#### [DIRECTIONS]
Up to and including the line containing "(** ** Rounded literals *)", set down each line of the entries below exactly, starting from the first, and leave out the rest.

#### [DATA]
(** The two ends of a loop whose ordinates went through lines 126-128. *)
Lemma closed_loop_ends (x raw : list R) :
  (0 < length x)%nat → length raw = (length x + (length x - 1))%nat →
  ∃ x_first x_last,
    head (zip (loop_x x) (closed_ends true raw)) = Some (x_first, 0)
    ∧ last (zip (loop_x x) (closed_ends true raw)) = Some (x_last, 0).
Proof.
  intros Hx Hraw.
  assert (Hl : length (loop_x x) = length raw)
    by (rewrite loop_x_length; lia).
  destruct (lookup_lt_is_Some_2 (loop_x x) 0) as [x_first Hf];
    [rewrite Hl; lia|].
  destruct (lookup_lt_is_Some_2 (loop_x x) (length raw - 1)) as [x_last Hla];
    [rewrite Hl; lia|].
  exists x_first, x_last. split.
  - rewrite head_lookup. rewrite lookup_zip_with, Hf.
    rewrite closed_ends_first by lia. reflexivity.
  - rewrite last_lookup, length_zip_with, closed_ends_length, Hl.
    replace (Init.Nat.pred (length raw `min` length raw))
      with (length raw - 1)%nat by lia.
    rewrite lookup_zip_with, Hla.
    rewrite closed_ends_last by lia. reflexivity.
Qed.

(** ** Rounded literals *)

Lemma round_half_even_near (r : R) (z : Z) :
  IZR z - 1 / 2 < r < IZR z + 1 / 2 → Np.round_half_even r = z.
Proof.
  intros [Hlo Hhi]. unfold Np.round_half_even.
  destruct (base_Int_part r) as [H1 H2].
  assert (Hle : (Int_part r <= z)%Z).
  { apply Z.lt_succ_r, lt_IZR. rewrite succ_IZR. lra. }
  assert (Hge : (z - 1 <= Int_part r)%Z).
  { apply Z.lt_succ_r, lt_IZR. rewrite succ_IZR, minus_IZR. lra. }
  destruct (decide (Int_part r = z)) as [E|E].
  - rewrite E in *. rewrite decide_True by lra. reflexivity.
  - assert (E' : Int_part r = (z - 1)%Z) by lia.
    rewrite E' in *. rewrite minus_IZR in *.
    rewrite decide_False by lra. rewrite decide_True by lra. lia.
Qed.

Lemma three_decimals_literal (v : R) (z : Z) :
  IZR z - 1 / 2 < v * 1000 < IZR z + 1 / 2 →
  fl_literal three_decimals v = IZR z / 1000.
Proof. intros H. simpl. now rewrite (round_half_even_near _ z H). Qed.

(** With literals of three decimals the closed polynomial of lines 89-92
    leaves [- t / 200] at the trailing edge: the coefficients no longer
    add up to 0, as they do not in binary64. *)
Lemma three_decimals_residue (t : R) :
  Fl.thickness_distribution three_decimals true t [1] = [- (t / 200)].
Proof.
  unfold Fl.thickness_distribution. cbn [fmap list_fmap].
  rewrite (three_decimals_literal 0.20 200) by lra.
  rewrite (three_decimals_literal 0.29690 297) by lra.
  rewrite (three_decimals_literal 0.12600 126) by lra.
  rewrite (three_decimals_literal 0.35160 352) by lra.
  rewrite (three_decimals_literal 0.28430 284) by lra.
  rewrite (three_decimals_literal 0.10360 104) by lra.
  cbn [fl_add fl_sub fl_mul fl_div fl_sqrt fl_power three_decimals].
  rewrite sqrt_1. f_equal. lra.
Qed.

(** The overwrite of lines 126-128 at work: with literals of three
    decimals the upper surface of NACA 0012 on two stations reaches the
    trailing edge at [-0.0006], and the result starts at [(1, 0)]. *)
Lemma closing_overwrites_residue :
  ∃ m p t y_upper coordinates,
    Fl.decode three_decimals "0012" = Ok (m, p, t)
    ∧ Np.broadcast (fl_add three_decimals)
        (Fl.camber_line three_decimals m p (Fl.grid three_decimals false 2))
        (Fl.thickness_distribution three_decimals true t
           (Fl.grid three_decimals false 2)) = Ok y_upper
    ∧ last y_upper = Some (-0.0006)
    ∧ (Fl.NACA4 three_decimals "0012" 2 false true false ∅).1 = Ok coordinates
    ∧ head coordinates = Some (1, 0).
Proof.
  assert (Hd : Fl.decode three_decimals "0012"
               = Ok (0, 0, IZR 12 / 100)).
  { unfold Fl.decode, Py.index. simpl String.get. cbn [mbind result_bind].
    assert (H0 : Py.is_digit "0" = true) by reflexivity.
    rewrite (float_digit "0" H0). cbn [mbind result_bind].
    replace (Py.float (Py.slice_from "0012" 2)) with (Ok (A := R) (IZR 12))
      by reflexivity.
    cbn [mbind result_bind mret result_ret].
    change (IZR (Py.digit_val "0")) with 0.
    rewrite !(decide_False (P := 0 ≠ 0)) by (intros H; now apply H).
    rewrite decide_True by lra. reflexivity. }
  assert (Hg : Fl.grid three_decimals false 2 = [0 * (1 - 0) / 1 + 0; 1]).
  { unfold Fl.grid, Fl.linspace. simpl. case_decide; [exfalso; lra|].
    simpl. do 2 f_equal. lra. }
  set (g := Fl.grid three_decimals false 2) in *.
  set (T := Fl.thickness_distribution three_decimals true (IZR 12 / 100) g).
  assert (HT : ∃ t0, T = t0 :: Fl.thickness_distribution three_decimals true
                                 (IZR 12 / 100) [1]).
  { unfold T. rewrite Hg. unfold Fl.thickness_distribution.
    cbn [fmap list_fmap]. eauto. }
  destruct HT as [t0 HT]. rewrite three_decimals_residue in HT.
  assert (HC : Fl.camber_line three_decimals 0 0 g = [0; 0]).
  { unfold Fl.camber_line. rewrite decide_False by lra.
    rewrite Hg. reflexivity. }
  exists 0, 0, (IZR 12 / 100),
    (zip_with (fl_add three_decimals) (Fl.camber_line three_decimals 0 0 g) T).
  eexists. split; [exact Hd|].
  split.
  { apply broadcast_same_length. unfold T.
    now rewrite Fl_camber_length, Fl_thickness_length. }
  split.
  { rewrite HC, HT. simpl. f_equal. lra. }
  split.
  { apply (Fl_NACA4_valid three_decimals "0012" 2 false true false ∅);
      [reflexivity|lia|exact Hd]. }
  fold g. rewrite head_lookup. rewrite lookup_zip_with.
  rewrite closed_ends_first.
  - rewrite Hg. reflexivity.
  - rewrite length_app, length_reverse, length_zip_with, Fl_camber_length,
      Fl_thickness_length. unfold g. rewrite Fl_grid_length. simpl. lia.
Qed.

#### [RESPONSE FOR THIS EXERCISE]
(** The two ends of a loop whose ordinates went through lines 126-128. *)
Lemma closed_loop_ends (x raw : list R) :
  (0 < length x)%nat → length raw = (length x + (length x - 1))%nat →
  ∃ x_first x_last,
    head (zip (loop_x x) (closed_ends true raw)) = Some (x_first, 0)
    ∧ last (zip (loop_x x) (closed_ends true raw)) = Some (x_last, 0).
Proof.
  intros Hx Hraw.
  assert (Hl : length (loop_x x) = length raw)
    by (rewrite loop_x_length; lia).
  destruct (lookup_lt_is_Some_2 (loop_x x) 0) as [x_first Hf];
    [rewrite Hl; lia|].
  destruct (lookup_lt_is_Some_2 (loop_x x) (length raw - 1)) as [x_last Hla];
    [rewrite Hl; lia|].
  exists x_first, x_last. split.
  - rewrite head_lookup. rewrite lookup_zip_with, Hf.
    rewrite closed_ends_first by lia. reflexivity.
  - rewrite last_lookup, length_zip_with, closed_ends_length, Hl.
    replace (Init.Nat.pred (length raw `min` length raw))
      with (length raw - 1)%nat by lia.
    rewrite lookup_zip_with, Hla.
    rewrite closed_ends_last by lia. reflexivity.
Qed.

(** ** Rounded literals *)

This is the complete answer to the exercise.